Prototype mental health support chatbot using hybrid NLP + LLM architecture to detect self-harm risk and generate safe responses. Built to explore responsible use of generative AI in healthcare applications.
This project was developed in partnership with Ross Jacobucci from the UW Center for Healthy Minds, with the goal of eventually integrating into a clinical app that can support low-moderate risk patient interactions and data collection for research purposes. The code in this repo was developed by Khine Thant Su and Alexandra Wong during the 2025 UW-Madison Machine Learning Marathon, and provides the base logic for the clinical app to be developed.
This project explores several questions relevant to AI in mental health support systems:
- How can LLMs be safely integrated into mental health workflows?
- What hybrid architectures work best when balancing safety, performance, and latency?
- How can risk signals (e.g., self-harm indicators) be detected reliably?
- What types of guardrails and response protocols reduce hallucinations and unsafe outputs?
| Version | Key Improvements |
|---|---|
| V1 | Basic LLM response generation |
| V2 | Added risk classifier + response routing |
| V3 | Introduced lexicon + LLM judges for risk and safety eval |
| V4 (current) | Parallelized judge evaluation and reduced latency by ~65% |
The chatbot uses a hybrid architecture that combines lexicon-based detection, LLM-based risk assessment, and LLM-generated responses with safety evaluation.
flowchart TD
A[User Message] --> B[Lexicon + Regex Risk Detection]
A --> C[LLM Crisis Judge<br>**Qwen2-7B-Instruct**]
B --> D[Combined Risk Assessment]
C --> D
D --> E[LLM Response Generator<br>**Qwen2-1.5B-Instruct**]
E --> F[Candidate Response]
F --> G[LLM Safety & Appropriateness Judges]
G --> H{Response meets<br>safety standards?}
H -->|Yes| I[Response returned to user]
H -->|No| E
- Qwen/Qwen2-1.5B-Instruct used to generate supportive, non-clinical responses to user messages.
- Qwen/Qwen2-7B-Instruct used for LLM judges that evaluate crisis risk and assesses candidate responses for safety and appropriateness.
User risk is assessed through a hybrid approach combining rule-based detection and LLM reasoning.
A rule-based system identifies potentially concerning language. Methods used:
- Curated lexicon of high-risk words and phrases
- Regex matching for flexible pattern detection This layer provides a fast, interpretable signal for potential self-harm indicators.
An LLM judge evaluates the full user message and assigns a risk severity score. Risk levels include "Low", "Moderate", "High", "Imminent", "Unknown". This step allows the system to capture contextual signals that may not be detectable through keyword matching alone.
Once risk has been assessed, the chatbot generates and evaluates responses using a multi-step pipeline.
The combined risk signal from lexicon detection and LLM crisis judge is passed to the LLM response generator, which drafts a supportive reply.
Key design choices:
- Responses are supportive and non-clinical.
- High-risk classifications trigger mental health hotline resources.
- Conversations are not automatically terminated for high or imminent risk categories in the current prototype.
Generated responses are evaluated by LLM judges using prompt-engineered rubrics that assess safety, appropriateness, and alignment with the user message.
The system generates candidate responses and evaluates them until one satisfies the required safety and appropriateness criteria.

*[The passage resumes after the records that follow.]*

(** * htop-win: the cross-compilation build script [build-cross.py]

    A shallow embedding of the build orchestrator: the target table, the
    derivation of the per-target environment, the command runner, the
    prerequisite check, the toolchain installation, the artifact staging
    and [main], followed by the properties of the specification that were
    checked against it.

    Python values are modelled as follows.
    - [str] is [string]; the characters that occur are ASCII.
    - A [dict] used as an environment is a [gmap string string]; the
      [TARGETS] dict and the [results] dict of [main], whose iteration
      order matters, are association lists in insertion order.
    - A [pathlib.Path] is the list of its parts.
    - [int] is [Z].
    - A call that may raise returns a [result]; code that touches the
      operating system runs in the monad [M], which threads the state of
      the world and records what the script did as a list of events. *)

From Stdlib Require Import ZArith String Ascii List DecimalString Lia.
From stdpp Require Import base option list gmap strings.

Open Scope string_scope.
Open Scope Z_scope.

(** ** Strings *)

Module Str.

(** [s.replace(old, new)] for one-character [old] and [new]. *)
Fixpoint replace (old new : ascii) (s : string) : string :=
  match s with
  | EmptyString => EmptyString
  | String c s' =>
      String (if Ascii.eqb c old then new else c) (replace old new s')
  end.

Definition upper_ascii (c : ascii) : ascii :=
  let n := nat_of_ascii c in
  if ((97 <=? n) && (n <=? 122))%nat then ascii_of_nat (n - 32) else c.

(** [s.upper()] on ASCII text. *)
Fixpoint upper (s : string) : string :=
  match s with
  | EmptyString => EmptyString
  | String c s' => String (upper_ascii c) (upper s')
  end.

(** [sub in s]. *)
Fixpoint contains (sub s : string) : bool :=
  String.prefix sub s ||
  match s with
  | EmptyString => false
  | String _ s' => contains sub s'
  end.

(** [str(n)] for an [int]. *)
Definition of_Z (n : Z) : string := NilZero.string_of_int (Z.to_int n).

(** [sep.join(l)]. *)
Definition join (sep : string) (l : list string) : string :=
  String.concat sep l.

(** [c * n] for a one-character string [c]. *)
Fixpoint times (c : ascii) (n : nat) : string :=
  match n with
  | O => EmptyString
  | S n' => String c (times c n')
  end.

(** [s.split("/")]. *)
Fixpoint split_slash_aux (acc : string) (s : string) : list string :=
  match s with
  | EmptyString => [acc]
  | String c s' =>
      if Ascii.eqb c "/"%char then acc :: split_slash_aux EmptyString s'
      else split_slash_aux (acc +:+ String c EmptyString) s'
  end.

Definition split_slash (s : string) : list string :=
  split_slash_aux EmptyString s.

End Str.

(** ** Paths

    A [pathlib.PurePosixPath] is kept as its [parts]: ["/"] first when the
    path is absolute, then one entry per component.  Empty and ["."]
    components are dropped when a string is parsed, as pathlib does. *)

Definition Path := list string.

Module PathOps.

Definition keep_part (s : string) : bool :=
  negb (String.eqb s "" || String.eqb s ".").

(** [Path(s).parts]. *)
Definition parse (s : string) : Path :=
  let comps := List.filter keep_part (Str.split_slash s) in
  if String.prefix "/" s then "/" :: comps else comps.

(** [p / s]: an absolute [s] replaces [p], a relative one is appended. *)
Definition join (p : Path) (s : string) : Path :=
  if String.prefix "/" s then parse s else (p ++ parse s)%list.

(** [str(p)]. *)
Definition to_str (p : Path) : string :=
  match p with
  | [] => "."
  | root :: rest =>
      if String.eqb root "/" then "/" +:+ Str.join "/" rest
      else Str.join "/" p
  end.

End PathOps.

Notation "p // s" := (PathOps.join p s) (at level 40, left associativity).

(** ** Results of calls that may raise *)

Inductive exn : Type :=
| KeyError (key : string)
| OSError (what : string).

Inductive result (A : Type) : Type :=
| Ok (a : A)
| Raise (e : exn)
| SysExit (code : Z).

Arguments Ok {A} a.
Arguments Raise {A} e.
Arguments SysExit {A} code.

(** The status the interpreter hands to the operating system: [0] when
    the script runs to its end, the argument of [sys.exit], and [1] for an
    exception nobody caught. *)
Definition exit_status {A} (r : result A) : Z :=
  match r with
  | Ok _ => 0
  | Raise _ => 1
  | SysExit code => code
  end.

Definition rbind {A B} (r : result A) (k : A -> result B) : result B :=
  match r with
  | Ok a => k a
  | Raise e => Raise e
  | SysExit c => SysExit c
  end.

Notation "'let?' x ':=' r 'in' k" := (rbind r (fun x => k))
  (at level 10, x name, r at level 100, k at level 200).

(** [d[key]] on a dict. *)
Definition getitem (d : gmap string string) (key : string) : result string :=
  match d !! key with
  | Some v => Ok v
  | None => Raise (KeyError key)
  end.

(** ** Build configuration *)

Definition OUTPUT_DIR : Path := PathOps.parse "/mnt/c/code".

Definition LLVM_MINGW : Path := PathOps.parse "/root/toolchains/llvm-mingw/bin".

Record Target : Type := mkTarget {
  triple : string;
  cc : string;
  ar : string;
  linker : string;
  use_llvm_mingw : bool
}.

Definition TARGETS : list (string * Target) :=
  [ ("x64",
     {| triple := "x86_64-pc-windows-gnu";
        cc := "x86_64-w64-mingw32-gcc";
        ar := "x86_64-w64-mingw32-ar";
        linker := "x86_64-w64-mingw32-gcc";
        use_llvm_mingw := false |});
    ("arm64",
     {| triple := "aarch64-pc-windows-gnullvm";
        cc := "aarch64-w64-mingw32-clang";
        ar := "llvm-ar";
        linker := "aarch64-w64-mingw32-clang";
        use_llvm_mingw := true |}) ].

(** [d.get(key)] on a dict kept as an association list. *)
Fixpoint assoc {V} (d : list (string * V)) (key : string) : option V :=
  match d with
  | [] => None
  | (k, v) :: d' => if String.eqb k key then Some v else assoc d' key
  end.

(** [TARGETS[target_name]]. *)
Definition TARGETS_getitem (target_name : string) : result Target :=
  match assoc TARGETS target_name with
  | Some t => Ok t
  | None => Raise (KeyError target_name)
  end.

(** ** Environment for a target *)

Definition env_triple_of (t : Target) : string := Str.replace "-" "_" (triple t).

Definition cc_key (t : Target) : string := "CC_" +:+ env_triple_of t.
Definition ar_key (t : Target) : string := "AR_" +:+ env_triple_of t.
Definition linker_key (t : Target) : string :=
  "CARGO_TARGET_" +:+ Str.upper (env_triple_of t) +:+ "_LINKER".
Definition rustflags_key (t : Target) : string :=
  "CARGO_TARGET_" +:+ Str.upper (env_triple_of t) +:+ "_RUSTFLAGS".

Definition crt_static : string := "-C target-feature=+crt-static".

(** [get_env_for_target], with [os.environ] as the argument [environ]. *)
Definition get_env_for_target (environ : gmap string string)
    (target_name : string) : result (gmap string string) :=
  let? target := TARGETS_getitem target_name in
  let env := environ in
  let? env :=
    if use_llvm_mingw target then
      let? path := getitem env "PATH" in
      Ok (<["PATH" := PathOps.to_str LLVM_MINGW +:+ ":" +:+ path]> env)
    else Ok env in
  let env := <[cc_key target := cc target]> env in
  let env := <[ar_key target := ar target]> env in
  let env := <[linker_key target := linker target]> env in
  let env :=
    if Str.contains "gnullvm" (triple target) then
      <[rustflags_key target := crt_static]> env
    else env in
  Ok env.

(** ** The operating system

    What the script asks of its host: the values fixed when the module is
    loaded ([PROJECT_DIR], [CPU_COUNT], [os.environ], which the script
    never writes), and the calls whose answers depend on the state [W] of
    the machine.  Nothing is assumed about these calls, so a child process
    may end with any status, or not start at all, and may change the file
    system in any way. *)

Inductive spawn_outcome : Type :=
| Exited (returncode : Z)
| NotStarted (what : string).

Class Host (W : Type) : Type := {
  PROJECT_DIR : Path;
  CPU_COUNT : Z;
  os_environ : gmap string string;
  (** [shutil.which(name) is not None] *)
  os_which : W -> string -> bool;
  (** [p.exists()] *)
  os_exists : W -> Path -> bool;
  (** [subprocess.run(cmd, env=env, cwd=cwd)]: how the child ended. *)
  os_spawn : W -> list string -> gmap string string -> Path -> spawn_outcome * W;
  (** [p.mkdir(parents=True, exist_ok=True)]: the error, if any. *)
  os_mkdir : W -> Path -> option string * W;
  (** [shutil.copy2(src, dst)]: the error, if any. *)
  os_copy2 : W -> Path -> Path -> option string * W;
  (** [p.stat().st_size], [None] when [stat] raises. *)
  os_stat_size : W -> Path -> option Z;
  (** The [MemTotal:] figure of [/proc/meminfo] in kB, [None] when the
      file cannot be read or parsed or has no such line. *)
  os_memtotal_kb : W -> option Z;
  (** The renderings [f"{kb / (1024 * 1024):.1f}"] and
      [f"{size / (1024 * 1024):.2f}"] of floating-point quotients. *)
  fmt_gb : Z -> string;
  fmt_mb : Z -> string
}.

(** What the script did, in order, with the answer it got. *)
Inductive event : Type :=
| EPrint (line : string)
| EWhich (name : string) (found : bool)
| EExists (p : Path) (present : bool)
| ESpawn (cmd : list string) (env : gmap string string) (cwd : Path)
         (out : spawn_outcome)
| EMkdir (p : Path) (err : option string)
| ECopy (src dst : Path) (err : option string)
| EStat (p : Path) (size : option Z).

Definition M (W A : Type) : Type := W -> result A * W * list event.

Definition ret {W A} (a : A) : M W A := fun w => (Ok a, w, []).

Definition bind {W A B} (m : M W A) (k : A -> M W B) : M W B :=
  fun w =>
    match m w with
    | (Ok a, w1, t1) =>
        match k a w1 with
        | (r, w2, t2) => (r, w2, (t1 ++ t2)%list)
        end
    | (Raise e, w1, t1) => (Raise e, w1, t1)
    | (SysExit c, w1, t1) => (SysExit c, w1, t1)
    end.

Notation "'let*' x ':=' m 'in' k" := (bind m (fun x => k))
  (at level 10, x name, m at level 100, k at level 200).
Notation "m ';;' k" := (bind m (fun _ => k))
  (at level 100, k at level 200, right associativity).

(** A call that may raise, made from code that runs in [M]. *)
Definition lift {W A} (r : result A) : M W A := fun w => (r, w, []).

Definition raise {W A} (e : exn) : M W A := lift (Raise e).

(** [sys.exit(code)]. *)
Definition sys_exit {W A} (code : Z) : M W A := lift (SysExit code).

Definition result_of {W A} (x : result A * W * list event) : result A := x.1.1.
Definition world_of {W A} (x : result A * W * list event) : W := x.1.2.
Definition trace_of {W A} (x : result A * W * list event) : list event := x.2.

Definition nl : string := String (ascii_of_nat 10) EmptyString.

Definition rule : string := Str.times "=" 60.

Section Script.

Context {W : Type} `{Host W}.

Definition TARGET_DIR : Path := PROJECT_DIR // "target".

Definition print (line : string) : M W unit :=
  fun w => (Ok tt, w, [EPrint line]).

Definition which (name : string) : M W bool :=
  fun w => let found := os_which w name in (Ok found, w, [EWhich name found]).

Definition exists_ (p : Path) : M W bool :=
  fun w => let present := os_exists w p in (Ok present, w, [EExists p present]).

Definition spawn (cmd : list string) (env : gmap string string) (cwd : Path)
    : M W spawn_outcome :=
  fun w =>
    match os_spawn w cmd env cwd with
    | (out, w') => (Ok out, w', [ESpawn cmd env cwd out])
    end.

Definition mkdir (p : Path) : M W unit :=
  fun w =>
    match os_mkdir w p with
    | (None, w') => (Ok tt, w', [EMkdir p None])
    | (Some what, w') => (Raise (OSError what), w', [EMkdir p (Some what)])
    end.

Definition copy2 (src dst : Path) : M W unit :=
  fun w =>
    match os_copy2 w src dst with
    | (None, w') => (Ok tt, w', [ECopy src dst None])
    | (Some what, w') => (Raise (OSError what), w', [ECopy src dst (Some what)])
    end.

Definition stat_size (p : Path) : M W Z :=
  fun w =>
    match os_stat_size w p with
    | Some size => (Ok size, w, [EStat p (Some size)])
    | None => (Raise (OSError "stat"), w, [EStat p None])
    end.

(** [run_command].  [subprocess.run(..., check=True)] raises
    [CalledProcessError] on a non-zero return code, which is the one
    exception caught here; an [OSError] from a child that could not be
    started is not. *)
Definition run_command (cmd : list string)
    (env : option (gmap string string)) (cwd : option Path) : M W bool :=
  print (nl +:+ ">>> Running: " +:+ Str.join " " cmd);;
  let env' :=
    match env with
    | Some e => if decide (e = ∅) then os_environ else e
    | None => os_environ
    end in
  let cwd' := default PROJECT_DIR cwd in
  let* out := spawn cmd env' cwd' in
  match out with
  | Exited returncode =>
      if returncode =? 0 then ret true
      else
        print ("Error: Command failed with exit code " +:+ Str.of_Z returncode);;
        ret false
  | NotStarted what => raise (OSError what)
  end.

Between Version 3 and Version 4 (the current version), the system achieved approximately 65% latency reduction through several optimizations.

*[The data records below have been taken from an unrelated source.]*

Lemma scan_confirmations (st : state) (tasks : list string) :
  Forall Signal.known_task tasks →
  let history := (signal_each st tasks).2 in
  existsb (mentions Recovery.discovery_marker) history
  = existsb (λ t, bool_decide (completes t = Some Scheduling)) tasks
  ∧ existsb (mentions Recovery.scheduling_marker) history
    = existsb (λ t, bool_decide (completes t = Some Engagement)) tasks
  ∧ existsb (mentions Recovery.engagement_marker) history
    = existsb (λ t, bool_decide (completes t = Some Complete)) tasks.
Proof.
  cbv zeta. revert st. induction tasks as [|t tasks IH]; intros st Hk; [done |].
  apply Forall_cons in Hk as [Ht Hk].
  apply completes_known in Ht as [p Hp].
  rewrite signal_each_cons. cbn [snd existsb].
  destruct (IH (Signal.mark_task_complete st t "").1 Hk) as (-> & -> & ->).
  destruct (mentions_confirmation st t "" p Hp) as (-> & -> & ->).
  rewrite Hp. repeat split; f_equal; apply bool_decide_ext; split; congruence.
Qed.

(** X6. When a session's history holds the confirmations of a sequence of
    completion signals with known task names, the live phase is the one the
    last signal leads to, and the phase recovery restores from that history
    is the most advanced one any of the signals leads to: recovery is never
    behind the live phase, and equals it whenever the last signal is the
    most advanced one. *)
Theorem recovery_follows_signals
    (st : state) (tasks : list string) (t_last : string) :
  Forall Signal.known_task tasks →
  last tasks = Some t_last →
  let live := (signal_each st tasks).1 in
  let history := (signal_each st tasks).2 in
  ∃ p q,
    live !! "current_phase" = Some (VStr (phase_name p))
    ∧ completes t_last = Some p
    ∧ Recovery.recover ∅ history !! "current_phase" = Some (VStr (phase_name q))
    ∧ (∃ t, t ∈ tasks ∧ completes t = Some q)
    ∧ (∀ t r, t ∈ tasks → completes t = Some r → rank r ≤ rank q)
    ∧ rank p ≤ rank q.
Proof.
  intros Hk Hlast live history.
  assert (Hin : t_last ∈ tasks).
  { apply last_Some in Hlast as [l' ->]. apply elem_of_app. right.
    apply elem_of_cons. by left. }
  assert (Hkl : Signal.known_task t_last)
    by (rewrite Forall_forall in Hk; by apply Hk).
  apply completes_known in Hkl as [p Hp].
  destruct (scan_confirmations st tasks Hk) as (Hd & Hs & He).
  fold history in Hd, Hs, He.
  assert (Hrec : Recovery.recover ∅ history !! "current_phase"
                 = Some (VStr (Recovery.restored_phase (Recovery.scan history)))).
  { unfold Recovery.recover. rewrite lookup_empty. apply lookup_insert_eq. }
  rewrite Hrec. unfold Recovery.restored_phase.
  destruct (scan_flags history) as (-> & -> & ->).
  rewrite Hd, Hs, He.
  pose proof (existsb_completes tasks Scheduling) as Xd.
  pose proof (existsb_completes tasks Engagement) as Xs.
  pose proof (existsb_completes tasks Complete) as Xe.
  assert (Hflag : ∀ t r, t ∈ tasks → completes t = Some r →
            existsb (λ t, bool_decide (completes t = Some r)) tasks = true).
  { intros t r Ht Hr. apply existsb_completes. by exists t. }
  assert (Hnd : ∀ t, completes t ≠ Some Discovery).
  { intros t. unfold completes. by repeat case_match. }
  pose proof (Hflag t_last p Hin Hp) as Hpflag.
  assert (Hall : ∀ t r, t ∈ tasks → completes t = Some r →
            r ≠ Discovery
            ∧ existsb (λ t, bool_decide (completes t = Some r)) tasks = true).
  { intros t r Ht Hr. split; [intros ->; by apply (Hnd t) | by apply (Hflag t)]. }
  assert (Hp0 : p ≠ Discovery) by (intros ->; by apply (Hnd t_last)).
  destruct (existsb (λ t, bool_decide (completes t = Some Complete)) tasks) eqn:Ee.
  { exists p, Complete. split; [by apply (live_phase_last st tasks t_last) |].
    repeat split; try done.
    - by apply Xe.
    - intros t r _ _. destruct r; simpl; lia.
    - destruct p; simpl; lia. }
  destruct (existsb (λ t, bool_decide (completes t = Some Engagement)) tasks) eqn:Es.
  { exists p, Engagement. split; [by apply (live_phase_last st tasks t_last) |].
    repeat split; try done.
    - by apply Xs.
    - intros t r Ht Hr. destruct (Hall t r Ht Hr) as [? Hf].
      destruct r; simpl; try lia. congruence.
    - destruct p; simpl; try lia. congruence. }
  destruct (existsb (λ t, bool_decide (completes t = Some Scheduling)) tasks) eqn:Ed.
  { exists p, Scheduling. split; [by apply (live_phase_last st tasks t_last) |].
    repeat split; try done.
    - by apply Xd.
    - intros t r Ht Hr. destruct (Hall t r Ht Hr) as [? Hf].
      destruct r; simpl; try lia; congruence.
    - destruct p; simpl; try lia; congruence. }
  exfalso. destruct p; congruence.
Qed.

Lemma recovery_follows_signals_witness :
  let tasks := ["book_discovery"; "schedule_creation"] in
  ∃ p q,
    (signal_each ∅ tasks).1 !! "current_phase" = Some (VStr (phase_name p))
    ∧ Recovery.recover ∅ (signal_each ∅ tasks).2 !! "current_phase"
      = Some (VStr (phase_name q))
    ∧ rank p ≤ rank q.
Proof.
  intros tasks.
  destruct (recovery_follows_signals ∅ tasks "schedule_creation")
    as (p & q & Hlive & _ & Hrec & _ & _ & Hle).
  - apply Forall_cons_2; [by left |].
    apply Forall_cons_2; [by right; left | apply Forall_nil_2].
  - reflexivity.
  - by exists p, q.
Defined.

(** ** Recovery: what it leaves behind *)

(** X7. Recovery always leaves [current_phase] set, to one of the four
    phase names when it had to restore it; it writes no other key; and once
    it has run, running it again on any history changes nothing. *)
Theorem recovery_runs_once (st : state) (events later : list event) :
  let st' := Recovery.recover st events in
  is_Some (st' !! "current_phase")
  ∧ (st !! "current_phase" = None →
     ∃ p, st' !! "current_phase" = Some (VStr (phase_name p)))
  ∧ (∀ key, key ≠ "current_phase" → st' !! key = st !! key)
  ∧ Recovery.recover st' later = st'.
Proof.
  cbv zeta.
  assert (Hname : ∃ p, Recovery.restored_phase (Recovery.scan events)
                       = phase_name p).
  { unfold Recovery.restored_phase.
    destruct (Recovery.engagement_done _); [by exists Complete |].
    destruct (Recovery.scheduling_done _); [by exists Engagement |].
    destruct (Recovery.discovery_done _);
      [by exists Scheduling | by exists Discovery]. }
  assert (Hset : is_Some (Recovery.recover st events !! "current_phase")).
  { unfold Recovery.recover.
    destruct (st !! "current_phase") eqn:E; [by rewrite E |].
    rewrite lookup_insert_eq. by eexists. }
  split; [done |]. split; [| split].
  - intros Hnone. destruct Hname as [p Hp]. exists p.
    unfold Recovery.recover. rewrite Hnone, lookup_insert_eq. by rewrite Hp.
  - intros key Hkey. unfold Recovery.recover.
    destruct (st !! "current_phase"); [done |]. by rewrite lookup_insert_ne.
  - destruct Hset as [v Hv]. unfold Recovery.recover at 1. by rewrite Hv.
Qed.

Lemma recovery_runs_once_witness :
  let st : state := {["book_identified" := VStr "Dune"]} in
  ∃ p, Recovery.recover st [] !! "current_phase" = Some (VStr (phase_name p)).
Proof.
  intros st.
  destruct (recovery_runs_once st [] []) as (_ & Hrestored & _).
  apply Hrestored. by vm_compute.
Defined.

(** X8. A longer history never restores an earlier phase: for a state
    without [current_phase], the phase recovered from a history extended by
    further events is at least as advanced as the one recovered from the
    history before the extension. *)
Theorem recovery_monotone_in_history (st : state) (events more : list event) :
  st !! "current_phase" = None →
  ∃ p q,
    Recovery.recover st events !! "current_phase" = Some (VStr (phase_name p))
    ∧ Recovery.recover st (events ++ more) !! "current_phase"
      = Some (VStr (phase_name q))
    ∧ rank p ≤ rank q.
Proof.
  intros Hnone. unfold Recovery.recover. rewrite Hnone, !lookup_insert_eq.
  unfold Recovery.restored_phase.
  destruct (scan_flags events) as (-> & -> & ->).
  destruct (scan_flags (events ++ more)) as (-> & -> & ->).
  rewrite !existsb_app.
  destruct (existsb (mentions Recovery.engagement_marker) events),
           (existsb (mentions Recovery.scheduling_marker) events),
           (existsb (mentions Recovery.discovery_marker) events),
           (existsb (mentions Recovery.engagement_marker) more),
           (existsb (mentions Recovery.scheduling_marker) more),
           (existsb (mentions Recovery.discovery_marker) more); simpl.
  all: first
    [ by (exists Complete, Complete; simpl; repeat split; lia)
    | by (exists Engagement, Complete; simpl; repeat split; lia)
    | by (exists Engagement, Engagement; simpl; repeat split; lia)
    | by (exists Scheduling, Complete; simpl; repeat split; lia)
    | by (exists Scheduling, Engagement; simpl; repeat split; lia)
    | by (exists Scheduling, Scheduling; simpl; repeat split; lia)
    | by (exists Discovery, Complete; simpl; repeat split; lia)
    | by (exists Discovery, Engagement; simpl; repeat split; lia)
    | by (exists Discovery, Scheduling; simpl; repeat split; lia)
    | by (exists Discovery, Discovery; simpl; repeat split; lia) ].
Qed.

Lemma recovery_monotone_in_history_witness :
  let before := [Event (Some "Task 'book_discovery' marked as complete. Advancing to Scheduling.")] in
  let later := [Event None; Event (Some "Task 'schedule_creation' marked as complete. Advancing to Engagement.")] in
  ∃ p q,
    Recovery.recover ∅ before !! "current_phase" = Some (VStr (phase_name p))
    ∧ Recovery.recover ∅ (before ++ later) !! "current_phase"
      = Some (VStr (phase_name q))
    ∧ rank p ≤ rank q.
Proof.
  intros before later.
  apply (recovery_monotone_in_history ∅ before later). apply lookup_empty.
Defined.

- Pipeline bottleneck identification: We introduced wrapper functions to trace execution time and identify slow components in the pipeline.
- Token length reduction: We shortened prompt and context length to reduce autoregressive generation time for the response model.
- Parallelized judge evaluation: We restructured safety and appropriateness judges to run in parallel instead of sequentially.
- Clinical validation of risk categories
The current mapping of risk levels (Low, Moderate, High, Imminent) should be reviewed by mental health professionals to ensure clinical accuracy. - Response quality decomposition
Future work could evaluate responses across multiple dimensions such as empathy, actionability, and alignment with user intent. Breaking evaluation into smaller components may allow simpler models to score each dimension more reliably.